━━ THE INPUT
(** * Uniconnect: event registration, attendance and reviews

    A shallow embedding of the route handlers of the events router
    (register, unregister, attendance, review) and of the stand-alone
    event-registrations router, with the MongoDB collections they read and
    write modelled as finite maps (documents by [_id]) and, for the
    registration collection, as a list in insertion order.

    Conventions of the embedding:
    - an [ObjectId] is represented by its [toString()]: 24 hexadecimal digits;
    - the review handler, the review listing and the stand-alone registration
      endpoint take the strings of the request and cast them to ObjectIds
      ([cast]); the other handlers are entered with the ObjectId that their
      route parameter has been cast to;
    - a [Date] is a number of milliseconds; every [new Date()] of one request
      reads the same clock value [now];
    - store operations themselves ([findById], [save], [findOne],
      [findByIdAndUpdate]) succeed; the exceptions that the handlers' own
      code raises (reading a property of [null], reading an undeclared
      variable) are modelled, together with the [catch] blocks they reach;
    - [verifyToken] has accepted the request and supplied [req.user]. *)

From Stdlib Require Import ZArith String Ascii.
From stdpp Require Import gmap strings list fin_maps.

Local Open Scope string_scope.
Local Open Scope list_scope.
Local Open Scope Z_scope.

Abbreviation ObjectId := string (only parsing).
Abbreviation Date := Z (only parsing).

(** ** JavaScript values *)

(** Truthiness of a number and of a string. *)
Definition truthy_num (n : Z) : bool := negb (n =? 0).
Definition truthy_str (x : string) : bool := negb (String.eqb x "").

(** [a || b] on two optional numbers ([None] is [undefined]). *)
Definition or_num (a b : option Z) : option Z :=
  match a with
  | Some n => if truthy_num n then a else b
  | None => b
  end.

(** The outcome of an expression that may throw; [Throw] carries
    [error.name]. *)
Inductive Js (A : Type) : Type :=
| Ok (a : A)
| Throw (name : string).
Arguments Ok {A} a.
Arguments Throw {A} name.

Definition is_hex (c : ascii) : bool :=
  let n := nat_of_ascii c in
  ((48 <=? n) && (n <=? 57))%nat || ((97 <=? n) && (n <=? 102))%nat.

(** What [ObjectId.prototype.toString()] returns: 24 lower-case hexadecimal
    digits. *)
Definition is_ObjectId (x : string) : bool :=
  (String.length x =? 24)%nat && forallb is_hex (list_ascii_of_string x).

(** Mongoose's cast of a string to an ObjectId, as [findById] applies it to
    a route parameter and [save] to a field of a new document: a string of
    24 hexadecimal digits in either case is accepted and denotes the id with
    the lower-case digits; any other string raises a CastError. *)
Definition is_hex_any (c : ascii) : bool :=
  let n := nat_of_ascii c in
  is_hex c || ((65 <=? n) && (n <=? 70))%nat.

Definition lower_digit (c : ascii) : ascii :=
  let n := nat_of_ascii c in
  if ((65 <=? n) && (n <=? 70))%nat then ascii_of_nat (n + 32) else c.

Fixpoint lower (x : string) : string :=
  match x with
  | EmptyString => EmptyString
  | String c x' => String (lower_digit c) (lower x')
  end.

Definition cast (x : string) : option ObjectId :=
  if (String.length x =? 24)%nat && forallb is_hex_any (list_ascii_of_string x)
  then Some (lower x)
  else None.

(** ** Documents

    The Mongoose schemas (models/Event, models/User, models/Club,
    models/University, models/EventRegistration) are not among the sources.
    Each record below holds the fields that the handlers read or write. *)

Module Attendee.
(** Modelled from the spec: the schema of an embedded attendee is missing;
    the data model gives it a user reference and an attended flag (default
    false), and every handler that creates one writes [{ user: _id }]. *)
Record t := mk { user : ObjectId; attended : bool }.

(** [attendee.toString()] on the embedded document. An embedded document
    has no [toString] of its own that would return an id: Mongoose's
    [Document.prototype.toString] prints the document's fields as an object
    literal. The text below stands for that print-out; the proofs use only
    that it is longer than the 24 digits of an id. *)
Definition toString (a : t) : string :=
  "{ user: new ObjectId('" +:+ user a +:+ "'), attended: "
    +:+ (if attended a then "true" else "false") +:+ " }".
End Attendee.

Module Review.
(** Modelled from the spec: the schema of an embedded review is missing; the
    data model gives it a user reference, a rating and a comment. *)
Record t := mk { user : ObjectId; rating : Z; comment : string }.
End Review.

Module Club.
(** Modelled from the spec: the Club schema is missing; the handlers read
    only its president. *)
Record t := mk { president : option ObjectId }.
End Club.

Module Event.
(** Modelled from the spec: the Event schema is missing. [capacity] is the
    legacy field of the specification, [maxAttendees] the field that event
    creation writes; an absent optional field is [None] ([undefined]), an
    absent title is the empty string. *)
Record t := mk {
  title : string;
  club : option ObjectId;
  university : option ObjectId;
  startDate : Date;
  isRegistrationRequired : bool;
  registrationDeadline : option Date;
  capacity : option Z;
  maxAttendees : option Z;
  attendees : list Attendee.t;
  reviews : list Review.t }.

Definition with_attendees (l : list Attendee.t) (e : t) : t :=
  mk (title e) (club e) (university e) (startDate e)
     (isRegistrationRequired e) (registrationDeadline e) (capacity e)
     (maxAttendees e) l (reviews e).

Definition with_reviews (l : list Review.t) (e : t) : t :=
  mk (title e) (club e) (university e) (startDate e)
     (isRegistrationRequired e) (registrationDeadline e) (capacity e)
     (maxAttendees e) (attendees e) l.

Definition with_maxAttendees (m : option Z) (e : t) : t :=
  mk (title e) (club e) (university e) (startDate e)
     (isRegistrationRequired e) (registrationDeadline e) (capacity e)
     m (attendees e) (reviews e).
End Event.

Module Attended.
(** Modelled from the spec: an element of a user's [eventsAttended], with
    the two fields that the first register handler pushes. *)
Record t := mk { event : ObjectId; attendedDate : Date }.
End Attended.

Module User.
(** Modelled from the spec: the User schema is missing; the handlers read
    the name and the university and update [eventsAttended]; [role] is the
    role that the identity provider reports. *)
Record t := mk {
  name : string;
  role : string;
  university : option ObjectId;
  eventsAttended : list Attended.t }.

Definition with_eventsAttended (l : list Attended.t) (u : t) : t :=
  mk (name u) (role u) (university u) l.
End User.

Module EventRegistration.
(** Modelled from the spec: the EventRegistration schema is missing; the
    fields are those of the specification's Registration. The stand-alone
    endpoint sets only [event] and [user]. *)
Record t := mk {
  event : ObjectId;
  eventTitle : option string;
  user : ObjectId;
  studentName : option string;
  university : option ObjectId;
  universityName : option string;
  registeredAt : option Date }.
End EventRegistration.

(** ** The database *)

Record Db := mkDb {
  events : gmap string Event.t;
  users : gmap string User.t;
  clubs : gmap string Club.t;
  universities : gmap string string;      (* _id ↦ name *)
  registrations : list EventRegistration.t }.

Definition save_event (id : ObjectId) (e : Event.t) (s : Db) : Db :=
  mkDb (<[id := e]> (events s)) (users s) (clubs s) (universities s)
       (registrations s).

Definition update_user (f : User.t → User.t) (uid : ObjectId) (s : Db) : Db :=
  mkDb (events s) (alter f uid (users s)) (clubs s) (universities s)
       (registrations s).

Definition save_registration (r : EventRegistration.t) (s : Db) : Db :=
  mkDb (events s) (users s) (clubs s) (universities s)
       (registrations s ++ [r]).

(** [.populate('university', 'name')]: the referenced document, or [null]. *)
Definition populate_university (s : Db) (ref : option ObjectId)
  : option (ObjectId * string) :=
  match ref with
  | Some i => match universities s !! i with
              | Some n => Some (i, n)
              | None => None
              end
  | None => None
  end.

Definition populate_club (s : Db) (ref : option ObjectId) : option Club.t :=
  match ref with
  | Some i => clubs s !! i
  | None => None
  end.

(** [EventRegistration.findOne({ event, user })] as a test. *)
Definition matches (id uid : ObjectId) (r : EventRegistration.t) : bool :=
  String.eqb (EventRegistration.event r) id
  && String.eqb (EventRegistration.user r) uid.

Definition existingRegistration (s : Db) (id uid : ObjectId) : bool :=
  existsb (matches id uid) (registrations s).

(** ** Responses *)

Record Response := Resp { status : Z; message : string }.

Definition event_not_found : Response := Resp 404 "Event not found".
Definition registration_not_required : Response :=
  Resp 400 "Registration is not required for this event".
Definition deadline_has_passed : Response :=
  Resp 400 "Registration deadline has passed".
Definition full_capacity : Response := Resp 400 "Event is at full capacity".
Definition registered_successfully : Response :=
  Resp 201 "Registered successfully".
Definition must_attend : Response :=
  Resp 400 "You must attend the event before leaving a review".
Definition already_reviewed : Response :=
  Resp 400 "You already reviewed this event".
Definition review_added : Response := Resp 200 "Review added successfully".

(** The [catch (error)] block shared by both register handlers. *)
Definition register_catch (name : string) : Response :=
  if String.eqb name "ValidationError"
  then Resp 400 "Invalid registration data."
  else Resp 500 "Registration failed. Please try again.".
━━━━
## WHAT THIS TASK INVOLVES
Retype the portion of the data above that starts on the line with "Abbreviation ObjectId := string" and finishes on the line with "Definition is_hex (c", including both of those lines.

## COMPLETED TASK
Abbreviation ObjectId := string (only parsing).
Abbreviation Date := Z (only parsing).

(** ** JavaScript values *)

(** Truthiness of a number and of a string. *)
Definition truthy_num (n : Z) : bool := negb (n =? 0).
Definition truthy_str (x : string) : bool := negb (String.eqb x "").

(** [a || b] on two optional numbers ([None] is [undefined]). *)
Definition or_num (a b : option Z) : option Z :=
  match a with
  | Some n => if truthy_num n then a else b
  | None => b
  end.

(** The outcome of an expression that may throw; [Throw] carries
    [error.name]. *)
Inductive Js (A : Type) : Type :=
| Ok (a : A)
| Throw (name : string).
Arguments Ok {A} a.
Arguments Throw {A} name.

Definition is_hex (c : ascii) : bool :=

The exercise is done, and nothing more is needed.